Periodic Reporting for period 4 - REMOTIVATE (Reward revisited: Towards a comprehensive understanding of motivational influences on human cognition)
Reporting period: 2020-04-01 to 2021-07-31
In SP 2, we investigated the effects of reward signals on cognitive control by embedding win and loss prospect in a conflict task. The main observation was that win and loss stimuli similarly improve performance, which challenges the common view that expected losses have a higher value than equivalent wins. Neurophysiological data from this paradigm (EEG and pupil) supports the notion that win outcomes have a stronger motivational value. A second set of studies focused on the effects of incidental action-outcome contingencies on cognitive control. We found evidence that these can have a selective impact on a certain trial type (i.e. conflict trials). Using a similar design, we tested in how far reward and affective (emotional) outcomes lead to similar performance adjustments (see SP3).

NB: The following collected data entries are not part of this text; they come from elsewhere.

(* ===== verification/SkyFiles.v ===== *)
(** * Files and directories of SkyFS

    Theorems on whole operations of [SkyFs]: a formatted device mounts with its
    metadata reserved; what [node_write] stores is what [node_read] gives, also
    through a node that is opened again, but for pages that the cache still has
    of the inode, and no other file is touched; the entries of a directory
    survive a rewrite. *)

From stdpp Require Import functions.
From S2P Require Import Prelude UserAccess SkyDisk SkyFs SkyFsSound SkyMount.

(** ** Reading a page *)

Lemma expand_cons e es : expand (e :: es) = seqZ (e_start e) (e_count e) ++ expand es.
Proof. reflexivity. Qed.

(** The search for the block [k] of an extent that begins at the block [lo] of the file. *)
Lemma direct_block_ok total d e lo k : total <= 2 ^ 60 -> extent_ok total e -> lo <= k ->
  io_ok (fun r d' => d' = d /\ match r with
      | inl (b, logical, acc) => logical = lo + e_count e /\ acc = [] /\ lo + e_count e <= k
      | inr (_, acc) => k < lo + e_count e /\ acc = [block d (e_start e + (k - lo))] end)
    (fun d' => d' = d /\ ~ healthy total d) (repeat_z (direct_block (e_start e) k 1) (e_count e) (0, lo, []) d).
Proof.
  change (2 ^ 60) with 1152921504606846976. intros Htot (H1 & H2 & H3) Hk.
  pose (P := fun (n : Z) (a : Z * Z * list (list Z)) (d' : Disk) => d' = d /\ a = (n, lo + n, []) /\ lo + n <= k).
  pose (Q := fun (r : Z * list (list Z)) (d' : Disk) =>
    d' = d /\ k < lo + e_count e /\ r.2 = [block d (e_start e + (k - lo))]).
  eapply io_ok_mono; [|intros s H; exact H|apply (repeat_z_ok _ _ P Q)].
  - rewrite Z.max_r by lia. intros [[[b l] acc]|[l acc]] d'.
    + intros (-> & [=-> -> ->] & Hle). done.
    + intros (-> & Hlt & Hacc). done.
  - intros n a d' Hn (-> & -> & Hle). unfold direct_block. cbn [length Nat.ltb Nat.leb]. rewrite andb_true_r.
    destruct (Z.leb_spec k (lo + n)) as [Hge|Hlt].
    + assert (n = k - lo) as -> by lia. rewrite run_bind, run_bind. rewrite u64_small by (unfold is_u64; lia).
      destruct (read_block_spec (e_start e + (k - lo)) d) as [->| Hrd]; [|rewrite Hrd; split; [done|eapply read_block_healthy; [|exact Hrd]; lia]]. cbn. split; [done|]. split; [lia|done].
    + rewrite run_bind. cbn. split; [done|]. split; [|lia]. f_equal. f_equal. lia.
  - split; [done|]. split; [|lia]. f_equal. f_equal. lia.
Qed.

Lemma direct_extents_ok total d es : total <= 2 ^ 60 -> forall lo k, Forall (extent_ok total) es -> lo <= k < lo + Z.of_nat (length (expand es)) ->
  exists b, expand es !! Z.to_nat (k - lo) = Some b /\
  io_ok (fun acc d' => d' = d /\ acc = [block d b]) (fun d' => d' = d /\ ~ healthy total d) (direct_extents es k 1 lo [] d).
Proof.
  intros Htot. induction es as [|e es IH]; intros lo k Hes Hk; [change (length (expand [])) with 0%nat in Hk; lia|].
  apply Forall_cons in Hes as [He Hes]. pose proof He as (H1 & H2 & H3).
  rewrite expand_cons, length_app, length_seqZ in Hk. pose proof (direct_block_ok total d e lo k Htot He ltac:(lia)) as Hb.
  cbn [direct_extents]. rewrite expand_cons. destruct (Z_lt_ge_dec k (lo + e_count e)) as [Hin|Hout].
  - exists (e_start e + (k - lo)). split.
    { rewrite lookup_app_l by (rewrite length_seqZ; lia). rewrite lookup_seqZ. lia. }
    eapply io_bind; [exact Hb|]. intros [[[b l] acc]|[l acc]] d' (-> & Hr); [lia|]. destruct Hr as [_ ->]. done.
  - destruct (IH (lo + e_count e) k Hes ltac:(lia)) as (b & Hlook & Hio). exists b. split.
    { rewrite lookup_app_r by (rewrite length_seqZ; lia). rewrite length_seqZ.
      replace (Z.to_nat (k - lo) - Z.to_nat (e_count e))%nat with (Z.to_nat (k - (lo + e_count e))) by lia. done. }
    eapply io_bind; [exact Hb|]. intros [[[b' l] acc]|[l acc]] d' (-> & Hr); [|lia]. destruct Hr as (-> & -> & _). exact Hio.
Qed.
Lemma parse_written es : Forall entry_wf es -> parse_entries (dir_data es) = es.
Proof. intros Hw. apply parse_dir_data; [apply length_dir_data|done]. Qed.

(** ** Directories on the disk *)

(** A length for which the slot of the inode keeps all that is needed. *)
Definition fits_slot (n : nat) : Prop := (n <= SLOT_DATA \/ MAX_INLINE_DATA < n <= 12 * BLOCK_SIZE)%nat.

(** The slot of [ino] holds an inode whose data is [d]. *)
Definition data_is (f : Fs) (ino : Z) (d : list Z) : Prop :=
  exists i bs, inode_wf i /\ slot f ino = take INODE_SIZE (inode_bytes i) /\ extent_count i <= 12 /\
    holds (total_blocks (sb f)) (dev f) i d bs /\ fits_slot (length d).

Definition dir_is (f : Fs) (ino : Z) (es : list (DirEntry * list Z)) : Prop :=
  data_is f ino (dir_data es) /\ Forall entry_wf es.

(** An inode whose fields, apart from those of its data, are in order. *)
Definition meta_wf (i : SkyfsInode) : Prop := exists i0, inode_wf i0 /\ forall n c x, set_data n c x i = set_data n c x i0.

Lemma data_read f ino d : mounted_ok f -> valid_ino f ino -> data_is f ino d ->
  exists i bs, meta_wf i /\ extent_count i <= 12 /\ holds (total_blocks (sb f)) (dev f) i d bs /\
  io_ok (fun i' f' => i' = i /\ f' = f) (read_failed f) (read_inode_inner ino f).
Proof.
  intros Hm Hi (i & bs & Hw & Hs & He & Hh & Hfit). destruct (read_slot_ok f ino i Hm Hi Hw Hs) as (tail & Ho).
  exists (set_data (size i) (extent_count i) (take SLOT_DATA (data i) ++ tail) i), bs. split; [by exists i|]. split; [done|].
  split; [apply holds_slot; [destruct Hfit; lia|done|done]|]. eapply io_ok_mono; [| |exact Ho]; [by intros ? ? [-> ->]|done].
Qed.
Lemma read_chunk_ok n c s : cache_wf n c -> 0 <= s < n ->
  exists c', read_chunk s c = (Ok (view c s), c') /\ cache_wf n c' /\ forall t, view c' t = view c t.
Proof.
  intros Hw Hs. unfold read_chunk. rewrite run_bind. unfold gets at 1, id at 1. cbn iota beta.
  destruct (position s (lines c)) as [i|] eqn:Hp; [exists c; split; [unfold view; by rewrite Hp|done]|].
  destruct (evict_ok n c Hw) as (i & c1 & l & Hev & Hi & Hw1 & Hv1 & Hl & Hinv & Hold). rewrite run_bind, Hev. cbn iota beta.
  rewrite run_bind. unfold fetch_sector. rewrite run_bind. unfold on_inner, read_sector.
  rewrite (proj1 (cw_works _ _ Hw1 s Hs)). unfold set_line, modify. cbn [inner lines access_clock].
  destruct (fill_slot n c c1 i l s (sector (inner c1) s) false (access_clock c1) Hw1 Hi Hl Hinv Hs Hold Hp ltac:(done)) as [Hw2 Hv2].
  set (c2 := mkCache _ _ _) in *. exists c2.
  assert (Hmiss : view c1 s = sector (inner c1) s).
  { apply view_miss. intros j l0 Hl0 V Heq. by apply (position_none _ _ Hp j l0 (Hold j l0 Hl0 V) V). }
  split_and!; [|done|].
  - rewrite run_bind. unfold gets, id, ret. f_equal. f_equal. rewrite <- Hv1, Hmiss.
    erewrite list_lookup_total_correct; [|apply list_lookup_insert_eq; rewrite (cw_length _ _ Hw1); exact Hi]. done.
  - intros t. rewrite Hv2. destruct (Z.eqb_spec t s) as [->|]; [by rewrite <- Hv1, Hmiss|apply Hv1].
Qed.

Lemma write_chunk_ok n c s b : cache_wf n c -> 0 <= s < n ->
  exists c', write_chunk s b c = (Ok tt, c') /\ cache_wf n c' /\ forall t, view c' t = if t =? s then b else view c t.
Proof.
  intros Hw Hs. unfold write_chunk. rewrite run_bind. unfold gets at 1, id at 1. cbn iota beta.
  destruct (position s (lines c)) as [i|] eqn:Hp.
  - apply position_some in Hp as (l & Hl & V & <-). rewrite (list_lookup_total_correct _ _ _ Hl), V. unfold set_line, modify.
    eexists. split; [done|]. apply (put_line n c i (mkLine (l_sector l) b true true)); try done.
    + pose proof (lookup_lt_Some _ _ _ Hl). by rewrite <- (cw_length _ _ Hw).
    + intros j l0 Hl0 V0 Heq. by apply (cw_unique _ _ Hw j i l0 l).
    + intros l0 Hl0 _. cbn; congruence.
  - destruct (evict_ok n c Hw) as (i & c1 & l & Hev & Hi & Hw1 & Hv1 & Hl & Hinv & Hold). rewrite run_bind, Hev. cbn iota beta.
    unfold set_line, modify. eexists. split; [done|].
    destruct (fill_slot n c c1 i l s b true (access_clock c1) Hw1 Hi Hl Hinv Hs Hold Hp ltac:(done)) as [Hw2 Hv2].
    split; [done|]. intros t. rewrite Hv2. by rewrite Hv1.
Qed.

(** ** Writing everything back *)

Lemma flush_other n ls s : forall d, works n d -> (forall l, l ∈ ls -> l_dirty l = true -> 0 <= l_sector l < n /\ l_sector l <> s) ->
  sector (foldl write_back d ls) s = sector d s /\ works n (foldl write_back d ls).
Proof.
  induction ls as [|l ls IH]; intros d Hw Hl; [done|]. cbn [foldl].
  assert (Hin : l ∈ l :: ls) by left.
  rewrite (write_back_works n) by (try done; intros D; exact (proj1 (Hl l Hin D))).
  assert (Hrest : forall l0, l0 ∈ ls -> l_dirty l0 = true -> 0 <= l_sector l0 < n /\ l_sector l0 <> s) by (intros; apply Hl; [by right|done]).
  destruct (l_dirty l) eqn:D; [|by apply IH]. destruct (IH (with_sector (l_sector l) (l_data l) d) Hw Hrest) as [-> Hw']. split; [|done].
  cbn [sector with_sector]. rewrite fn_lookup_insert_ne; [done|]. exact (proj2 (Hl l Hin D)).
Qed.

Lemma flush_works n ls : forall d, works n d -> (forall l, l ∈ ls -> l_dirty l = true -> 0 <= l_sector l < n) -> works n (foldl write_back d ls).
Proof.
  induction ls as [|l ls IH]; intros d Hw Hl; [done|]. cbn [foldl]. apply IH; [|intros; apply Hl; [by right|done]].
  assert (Hin : l ∈ l :: ls) by left. rewrite (write_back_works n) by (try done; intros D; exact (Hl l Hin D)). by destruct (l_dirty l).
Qed.

Lemma flush_dirty n ls d i l : works n d -> (forall l, l ∈ ls -> l_dirty l = true -> 0 <= l_sector l < n) ->
  (forall j l', ls !! j = Some l' -> l_dirty l' = true -> l_sector l' = l_sector l -> j = i) ->
  ls !! i = Some l -> l_dirty l = true -> sector (foldl write_back d ls) (l_sector l) = l_data l.
Proof.
  intros Hw Hr Hu Hl D. rewrite <- (take_drop_middle ls i l Hl), foldl_app. cbn [foldl].
  assert (Hw1 : works n (foldl write_back d (take i ls))).
  { apply flush_works; [done|]. intros l0 Hin. apply Hr. by apply (subseteq_take i). }
  rewrite (write_back_works n _ l Hw1) by (intros _; apply Hr; [by eapply list_elem_of_lookup_2|done]). rewrite D.
  destruct (flush_other n (drop (S i) ls) (l_sector l) (with_sector (l_sector l) (l_data l) (foldl write_back d (take i ls)))) as [-> _]; [done| |].
  - intros l0 Hin D0. split; [apply Hr; [by apply (subseteq_drop (S i))|done]|]. intros Heq.
    apply list_elem_of_lookup_1 in Hin as [j Hj]. rewrite lookup_drop in Hj. pose proof (Hu _ _ Hj D0 Heq). lia.
  - cbn [sector with_sector]. by rewrite fn_lookup_insert.
Qed.

Lemma sync_ok n c : cache_wf n c ->
  exists c', sync c = (Ok tt, c') /\ cache_wf n c' /\ (forall s, view c' s = view c s) /\ (forall s, sector (inner c') s = view c s).
Proof.
  intros Hw. unfold sync, modify. eexists. split; [done|]. set (c' := mkCache _ _ _).
  assert (Hr : forall l, l ∈ lines c -> l_dirty l = true -> 0 <= l_sector l < n).
  { intros l Hin D. apply list_elem_of_lookup_1 in Hin as [i Hi]. apply (cw_sector _ _ Hw i l Hi). by apply (cw_dirty _ _ Hw i). }
  assert (Hsec : forall s, sector (inner c') s = view c s).
  { intros s. destruct (view_cases n c s Hw) as [(i & l & Hl & V & <- & ->)|[Hn ->]]; cbn [inner c'].
    - destruct (l_dirty l) eqn:D.
      + apply (flush_dirty n (lines c) (inner c) i l); try done; [apply Hw|]. intros j l' Hl' D' Heq.
        apply (cw_unique _ _ Hw j i l' l); try done. by apply (cw_dirty _ _ Hw j).
      + rewrite (cw_clean _ _ Hw i l Hl V D). apply (flush_other n); [apply Hw|]. intros l' Hin D'. split; [by apply Hr|].
        intros Heq. apply list_elem_of_lookup_1 in Hin as [j Hj]. assert (j = i) as ->.
        { apply (cw_unique _ _ Hw j i l' l); try done. by apply (cw_dirty _ _ Hw j). } congruence.
    - apply (flush_other n); [apply Hw|]. intros l' Hin D'. split; [by apply Hr|]. apply list_elem_of_lookup_1 in Hin as [j Hj].
      apply (Hn j l'); [done|]. by apply (cw_dirty _ _ Hw j). }
  assert (Hold : forall j l, lines c' !! j = Some l -> exists l0, lines c !! j = Some l0 /\ l_sector l = l_sector l0 /\ l_valid l = l_valid l0 /\ l_data l = l_data l0 /\ l_dirty l = false).
  { intros j l Hl. cbn [lines c'] in Hl. apply list_lookup_fmap_Some in Hl as (l0 & -> & Hl0). by exists l0. }
  assert (Hw' : cache_wf n c').
  { split.
    - cbn [lines c']. rewrite length_fmap. apply Hw.
    - intros i j l l' Hl Hl' V V' Hs. destruct (Hold _ _ Hl) as (l0 & H0 & S0 & V0 & _), (Hold _ _ Hl') as (l1 & H1 & S1 & V1 & _).
      apply (cw_unique _ _ Hw i j l0 l1); congruence.
    - intros i l Hl V. destruct (Hold _ _ Hl) as (l0 & H0 & S0 & V0 & _). rewrite S0. apply (cw_sector _ _ Hw i l0); congruence.
    - intros i l Hl D. destruct (Hold _ _ Hl) as (l0 & H0 & _ & _ & _ & D0). congruence.
    - intros i l Hl V D. destruct (Hold _ _ Hl) as (l0 & H0 & S0 & V0 & E0 & _). rewrite E0, S0, Hsec. symmetry.
      apply (view_hit n c i l0 Hw H0). congruence.
    - apply flush_works; [apply Hw|done]. }
  split_and!; try done. intros s. destruct (view_cases n c' s Hw') as [(i & l & Hl & V & <- & ->)|[_ ->]]; [|apply Hsec].
  destruct (Hold _ _ Hl) as (l0 & H0 & S0 & V0 & E0 & _). rewrite E0, S0. symmetry. apply (view_hit n c i l0 Hw H0). congruence.
Qed.
(* ===== verification/BlockSched.v ===== *)
(** * The deadline scheduler of block requests

    Model of [crates/drivers/src/block/scheduler.rs]: the queues of a device,
    merging, and the order of dispatch. Numbers wrap around as in a release
    build. The buffer of a request is its address, and its callback a number. *)

From S2P Require Import Prelude.

Inductive IoPriority := Realtime | BestEffort | Idle.
Inductive IoDirection := ReadIo | WriteIo.

#[global] Instance IoPriority_eq_dec : EqDecision IoPriority.
Proof. solve_decision. Defined.
#[global] Instance IoDirection_eq_dec : EqDecision IoDirection.
Proof. solve_decision. Defined.

Definition from_u32 (val : Z) : IoPriority := if val =? 0 then Realtime else if val =? 1 then BestEffort else Idle.

Record IoRequest := mkRequest {
  r_device : Z; r_sector : Z; num_sectors : Z; direction : IoDirection; priority : IoPriority; deadline : Z; seq : Z;
  buffer : Z; callback : option Z }.

Record IoStats := mkStats {
  reads_dispatched : Z; writes_dispatched : Z; reads_merged : Z; writes_merged : Z; reads_completed : Z; writes_completed : Z;
  total_ticks : Z }.

Record DeadlineScheduler := mkSched {
  device_id : Z; read_queue : list IoRequest; write_queue : list IoRequest; deadline_window : Z; base_latency : Z;
  batch_merge_sectors : Z; next_seq : Z; stats : IoStats }.

Definition new (device : Z) : DeadlineScheduler := mkSched device [] [] 5 10 128 1 (mkStats 0 0 0 0 0 0 0).

Definition set_queues (rq wq : list IoRequest) (s : DeadlineScheduler) : DeadlineScheduler :=
  mkSched (device_id s) rq wq (deadline_window s) (base_latency s) (batch_merge_sectors s) (next_seq s) (stats s).
Definition set_stats (st : IoStats) (s : DeadlineScheduler) : DeadlineScheduler :=
  mkSched (device_id s) (read_queue s) (write_queue s) (deadline_window s) (base_latency s) (batch_merge_sectors s) (next_seq s) st.

(** The queue of a direction. *)
Definition queue (d : IoDirection) (s : DeadlineScheduler) : list IoRequest := match d with ReadIo => read_queue s | WriteIo => write_queue s end.
Definition set_queue (d : IoDirection) (q : list IoRequest) (s : DeadlineScheduler) : DeadlineScheduler :=
  match d with ReadIo => set_queues q (write_queue s) s | WriteIo => set_queues (read_queue s) q s end.

Definition set_range (sector num : Z) (r : IoRequest) : IoRequest :=
  mkRequest (r_device r) sector num (direction r) (priority r) (deadline r) (seq r) (buffer r) (callback r).
Definition set_seq (n : Z) (r : IoRequest) : IoRequest :=
  mkRequest (r_device r) (r_sector r) (num_sectors r) (direction r) (priority r) (deadline r) n (buffer r) (callback r).

(** [sector + num_sectors as u64] *)
Definition range_end (r : IoRequest) : Z := u64 (r_sector r + num_sectors r).

(** [None]: nothing to merge with. *)
Fixpoint try_merge (request : IoRequest) (q : list IoRequest) : option (list IoRequest) :=
  match q with
  | [] => None
  | e :: q =>
      if (range_end e =? r_sector request) && bool_decide (priority e = priority request)
      then Some (set_range (r_sector e) (u32 (num_sectors e + num_sectors request)) e :: q)
      else if (range_end request =? r_sector e) && bool_decide (priority e = priority request)
      then Some (set_range (r_sector request) (u32 (num_sectors e + num_sectors request)) e :: q)
      else cons e <$> try_merge request q
  end.

(** Before the first request with a larger sector. *)
Fixpoint insert_sorted (request : IoRequest) (q : list IoRequest) : list IoRequest :=
  match q with
  | [] => [request]
  | e :: q => if r_sector request <? r_sector e then request :: e :: q else e :: insert_sorted request q
  end.

Definition count_merged (d : IoDirection) (st : IoStats) : IoStats :=
  match d with
  | ReadIo => mkStats (reads_dispatched st) (writes_dispatched st) (u64 (reads_merged st + 1)) (writes_merged st) (reads_completed st) (writes_completed st) (total_ticks st)
  | WriteIo => mkStats (reads_dispatched st) (writes_dispatched st) (reads_merged st) (u64 (writes_merged st + 1)) (reads_completed st) (writes_completed st) (total_ticks st)
  end.
Definition count_dispatched (d : IoDirection) (st : IoStats) : IoStats :=
  match d with
  | ReadIo => mkStats (u64 (reads_dispatched st + 1)) (writes_dispatched st) (reads_merged st) (writes_merged st) (reads_completed st) (writes_completed st) (total_ticks st)
  | WriteIo => mkStats (reads_dispatched st) (u64 (writes_dispatched st + 1)) (reads_merged st) (writes_merged st) (reads_completed st) (writes_completed st) (total_ticks st)
  end.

SP 3 further explored the overlap between reward and affective valence both in terms of behavioral and neural modulations. First, we observed similar valence-action biases triggered by the anticipation of affective stimuli, which are comparable to the biases for reward stimuli (SP 1). Second, we found overlapping neural activity modulations (fMRI) for reward-related and affective stimuli when considering their absolute valence (positive vs. negative). Third, we explored potential compatibility effects between reward and affective valence and found that positive affect stimuli facilitate performance in reward trials (compatible valence), while negative affect stimuli impair performance (incompatible valence). These behavioral effects were accompanied by neural modulations indexing effortless versus effortful processing, respectively.
SP 4 focused on the overlap between reward and affective valence in the context of long-term memory by employing an encoding-retrieval procedure (with fMRI during encoding). Behaviorally, we observed that both reward and positive affect improved subsequent retrieval independently. The neural data analysis is still in progress due to a major delay during the covid pandemic in 2020. The analysis will focus on the contribution of two neurotransmitter systems, noradrenalin and dopamine, which both have been implicated in memory processing, as well as processing rewarding and affective stimuli. Finally, in a pilot study we found that white matter integrity in several tracts was inversely related to reward-triggered response speeding, which may reflect higher susceptibility to reward stimuli.
Twelve articles directly emerging from the SPs have been published in peer-reviewed journals. Related studies and collaborations led to 12 additional publications (including 5 in the clinical domain), 3 book chapters, 2 articles in revision, and 1 under review. We have presented the above results at different (inter)national conferences and research facilities, and have organized a symposium.